> _What you need to do_: Take each line of the records below that contains the string "getMorphologicalTypology" and copy it.

....

(** [getMorphologicalTypology()] (lines 554-561). *)
Definition getMorphologicalTypology (ms : MorphoSyntaxState) : Typology :=
  let morphemeCount := len (derivationalMorphemes ms) in
  if morphemeCount =? 0 then isolating
  else if (2 <? morphemeCount) && Qltb (irregularityRate ms) (8 # 100) then agglutinative
  else if (0 <? morphemeCount) && negb (Qltb (irregularityRate ms) (8 # 100)) then fusional
  else analytic.

(** The template of line 741: [String(val)] between two quotation marks
    (code 34), each quotation mark of it doubled by the [replace]. *)
Definition csv_quote (val : jsstring) : jsstring :=
  [34] ++ (val ≫= fun c => if c =? 34 then [34; 34] else [c]) ++ [34].

(** [arr.join(",")] on an array of strings. *)
Fixpoint join_comma (arr : list jsstring) : jsstring :=
  match arr with
  | [] => []
  | [x] => x
  | x :: rest => x ++ 44 :: join_comma rest
  end.

(** [word.gender] or, when that is falsy, the empty string (line 740). *)
Definition gender_or_empty (g : GenderValue) : jsstring :=
  match g with
  | gender_string s => s
  | _ => []
  end.

(** The array [row] of line 740, each value through [String]. *)
Definition csv_values (word : LexicalEntry) : list jsstring :=
  [ToString (ipa word); ToString (roman word); ToString (pos word); ToString (meaning word);
   gender_or_empty (gender word)].

(** What one turn of the loop of lines 739-742 appends. *)
Definition csv_row (word : LexicalEntry) : jsstring :=
  join_comma (csv_quote <$> csv_values word) ++ [10].

Definition csv_header : jsstring := str "ipa,roman,pos,meaning,gender" ++ [10].

(** [exportCSV()]: the text handed to [download] (lines 736-744). *)
Definition exportCSV (dictionary : list LexicalEntry) : jsstring :=
  csv_header ++ concat (csv_row <$> dictionary).

End UIManager.

(** * Notions of the statements *)

Section Notions.
Import MorphoSyntax.

(** The templates of [p] are strings over C and V. *)
Definition templates_over_CV (p : PhonologyState) : Prop :=
  ∀ structure c, structure ∈ syllableStructures p → c ∈ structure →
                 c = code "C" ∨ c = code "V".

(** Every symbol of the two inventories of [p] is one character. *)
Definition single_characters (p : PhonologyState) : Prop :=
  ∀ x, x ∈ consonants p ++ vowels p → length x = 1%nat.

(** The guard of line 396 lets the call through. *)
Definition enough_vocabulary (st : LanguageState) : Prop :=
  (2 ≤ length (by_pos "noun" (dictionary st)))%nat ∧
  (1 ≤ length (by_pos "verb" (dictionary st)))%nat.

(** The copy of the noun that [nouns[Math.floor(r * nouns.length)]] is. *)
Definition noun_drawn (st : LanguageState) (r : Q) : LexicalEntry :=
  let nouns := by_pos "noun" (dictionary st) in
  spread (at_ nouns (Qfloor (r * inject_Z (len nouns)))).

(** In a call of [generateSentence] on the stream [rnd], the first draw
    gives the subject and the draw after it the first object; [k] counts
    the redraws.  The object after [k] redraws differs from the subject. *)
Definition object_differs (st : LanguageState) (rnd : Rng) (k : nat) : Prop :=
  roman (noun_drawn st (rnd (S k))) ≠ roman (noun_drawn st (rnd 0%nat)).

(** The draws [r] whose exact product with [n] has the floor [i]. *)
Definition in_window (n i : Z) (r : Q) : Prop :=
  (inject_Z i <= r * inject_Z n)%Q ∧ (r * inject_Z n < inject_Z (i + 1))%Q.

(** Two nouns of the dictionary have different romanized forms. *)
Definition distinct_nouns (st : LanguageState) : Prop :=
  ∃ n1 n2, n1 ∈ by_pos "noun" (dictionary st) ∧ n2 ∈ by_pos "noun" (dictionary st) ∧
           roman n1 ≠ roman n2.

(** The objects the loop of lines 400-402 looks at, in turn: the one it
    starts with, then one per draw. *)
Definition candidate (nouns : list LexicalEntry) (object : LexicalEntry) (rnd : Rng)
    (i : nat) : LexicalEntry :=
  match i with
  | O => object
  | S i' => spread (at_ nouns (Qfloor (rnd i' * inject_Z (len nouns))))
  end.

(** The subject phrases lines 405-426 can build for [subject]: its
    romanized form alone, or with the form of an adjective on the side
    [adjectiveOrder] says. *)
Definition is_subject_phrase (st : LanguageState) (subject : LexicalEntry)
    (phrase : jsstring) : Prop :=
  phrase = ToString (roman subject) ∨
  ∃ adjective, adjective ∈ by_pos "adjective" (dictionary st) ∧
    let form := ToString (agree (morphoSyntax st) subject (roman adjective)) in
    phrase = if bool_decide (adjectiveOrder (morphoSyntax st) = str "AN")
             then form ++ str " " ++ ToString (roman subject)
             else ToString (roman subject) ++ str " " ++ form.

(** The sentence of the scenario: the three constituents in the order
    subject, object, verb, each with its suffix, and the period. *)
Definition sentence_SOV_suffix (phrase objectRoman verbRoman tenseMarker : jsstring)
  : jsstring :=
  phrase ++ str "-ga" ++ str " " ++ objectRoman ++ str "-wo" ++ str " " ++
  verbRoman ++ str "-" ++ tenseMarker ++ str ".".

(** The gloss that follows the sentence (line 455). *)
Definition gloss (humanReadableSubject verbMeaning tenseKey objectMeaning : jsstring)
  : jsstring :=
  str " ('The " ++ humanReadableSubject ++ str " " ++ verbMeaning ++ str " (" ++
  tenseKey ++ str ") the " ++ objectMeaning ++ str "')".

Definition scenario_SOV_suffix (st : LanguageState) : Prop :=
  caseMarking (morphoSyntax st) = str "suffix" ∧
  wordOrder (morphoSyntax st) = str "SOV" ∧
  subjectMarker (grammar st) = str "ga" ∧
  objectMarker (grammar st) = str "wo" ∧
  tenses (grammar st) ≠ [].

(** The test of line 400 on the copy of the [i]-th noun: it has the
    romanized form of [subject], and the loop draws again. *)
Definition shares_roman (st : LanguageState) (subject : LexicalEntry) (i : nat) : Prop :=
  roman (spread (by_pos "noun" (dictionary st) !! i)) = roman subject.

#[global] Instance shares_roman_dec st subject i : Decision (shares_roman st subject i) :=
  decide (roman (spread (by_pos "noun" (dictionary st) !! i)) = roman subject).

(** The sequences of [k] indices below [n]: the nouns that [k] successive
    draws can pick among [n]. *)
Fixpoint index_tuples (n k : nat) : list (list nat) :=
  match k with
  | O => [[]]
  | S k' => i ← seq 0 n; (cons i) <$> index_tuples n k'
  end.

(** The invariant of the loop of lines 286-311 on [newDictionary] and
    [generatedRomans]: the entries built so far have distinct romanized
    forms, all recorded in the set. *)
Definition roots_invariant (acc : list LexicalEntry * gset jsstring) : Prop :=
  NoDup (roman <$> acc.1) ∧ ∀ r, r ∈ roman <$> acc.1 → ∃ s, r = Some s ∧ s ∈ acc.2.

(** The invariant of the loop of lines 349-363 on a dictionary that
    started as [before]: the loanwords added have distinct romanized
    forms, none of them a form of [before]. *)
Definition loanwords_invariant (before dictionary : list LexicalEntry) : Prop :=
  ∃ loans, dictionary = before ++ loans ∧ NoDup (roman <$> (loans : list LexicalEntry)) ∧
           ∀ r, r ∈ roman <$> loans → r ∉ roman <$> before.

(** A computation that no stream of draws leaves without fuel. *)
Definition has_fuel {A : Type} (c : M A) : Prop := ∀ rnd, c rnd ≠ OutOfFuel.

End Notions.

(** * Notions of the further properties *)

Section SoundNotions.
Import Phonology.

(** What the loop of lines 104-110 may append for the template character
    [c]: a consonant for C, a vowel for V. *)
Definition slot_symbol (p : PhonologyState) (c : Z) (symbol : jsstring) : Prop :=
  (c = code "C" ∧ symbol ∈ consonants p) ∨ (c = code "V" ∧ symbol ∈ vowels p).

(** The characters of a template that the loop has a branch for. *)
Definition is_slot (c : Z) : Prop := c = code "C" ∨ c = code "V".

(** The tone counts for which U+2070 plus a tone index is a code point,
    whatever the draw. *)
Definition tone_in_range (t : Tones) : Prop :=
  tones_enabled t = true → -0x2071 ≤ tones_count t ≤ 0x10FFFF - 0x2070.

(** The random source whose every draw is [r]. *)
Definition constant_draws (r : Q) : Rng := fun _ => r.

(** A draw in [0,1) that gives the last tone index of a positive count,
    and the lowest one of a negative count. *)
Definition extreme_draw (count : Z) : Q :=
  if 0 <? count then (count - 1) # Z.to_pos count
  else (- 2 * count - 1) # Z.to_pos (- 2 * count).

(** The letters a to z, the keys of [soundMap]. *)
Definition is_letter (c : Z) : Prop := code "a" ≤ c ≤ code "z".

(** The inventory in which [assimilate] looks for the sound of the letter
    [c] (lines 162-189): the vowels for a, e, i, o and u, both inventories
    for y and w, the consonants for the other letters. *)
Definition inventory_of (p : PhonologyState) (c : Z) : list jsstring :=
  if bool_decide (c ∈ str "aeiou") then vowels p
  else if bool_decide (c ∈ str "yw") then consonants p ++ vowels p
  else consonants p.

(** The letters whose first candidate in [soundMap] is the letter itself. *)
Definition own_sound : jsstring := str "pbtdkgfvszmnlrhwaeiou".

End SoundNotions.

Section RuleNotions.

(** A character that stands for itself in a pattern, in a replacement and
    in the two fields of a rule: no syntax character of patterns, no
    white space, none of [>], [_], [V] and [$]. *)
Definition plain (c : Z) : Prop :=
  RegExp.is_syntax_char c = false ∧ is_whitespace c = false ∧
  c ≠ code ">" ∧ c ≠ code "_" ∧ c ≠ code "V" ∧ c ≠ code "$".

....

> _Exercise answer_:
(** [getMorphologicalTypology()] (lines 554-561). *)
Definition getMorphologicalTypology (ms : MorphoSyntaxState) : Typology :=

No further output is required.